## What the task requires
Every entry here should be copied exactly.

=== Given information ===

(** * Referee link of the robot: game-controller packets and local game state

    A shallow embedding of [RefereeGameController] (src/fumanoid.cpp):
    [getGCRobotID], [handleRefereeMessage] and one iteration of the
    [threadMain] receive loop, together with the acceptance test of
    [GameCtrl::receive] (src/unnamed/part_000).

    Integers are mathematical integers ([Z]).  The widths of the fields of
    the local state are fixed by referee.h, which is not part of the
    sources at hand; the model therefore stores the values the packet
    carries without narrowing, and [counter++] is [+ 1].  Log output is
    not modelled; the exits of the handler and the branches of the loop
    that differ in what they log are told apart by an outcome value. *)

From Stdlib Require Import ZArith List Bool Lia.
From Stdlib Require String.
Import ListNotations.
Local Open Scope Z_scope.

===

## Answer to the problem
(** * Referee link of the robot: game-controller packets and local game state

    A shallow embedding of [RefereeGameController] (src/fumanoid.cpp):
    [getGCRobotID], [handleRefereeMessage] and one iteration of the
    [threadMain] receive loop, together with the acceptance test of
    [GameCtrl::receive] (src/unnamed/part_000).

    Integers are mathematical integers ([Z]).  The widths of the fields of
    the local state are fixed by referee.h, which is not part of the
    sources at hand; the model therefore stores the values the packet
    carries without narrowing, and [counter++] is [+ 1].  Log output is
    not modelled; the exits of the handler and the branches of the loop
    that differ in what they log are told apart by an outcome value. *)

From Stdlib Require Import ZArith List Bool Lia.
From Stdlib Require String.
Import ListNotations.
Local Open Scope Z_scope.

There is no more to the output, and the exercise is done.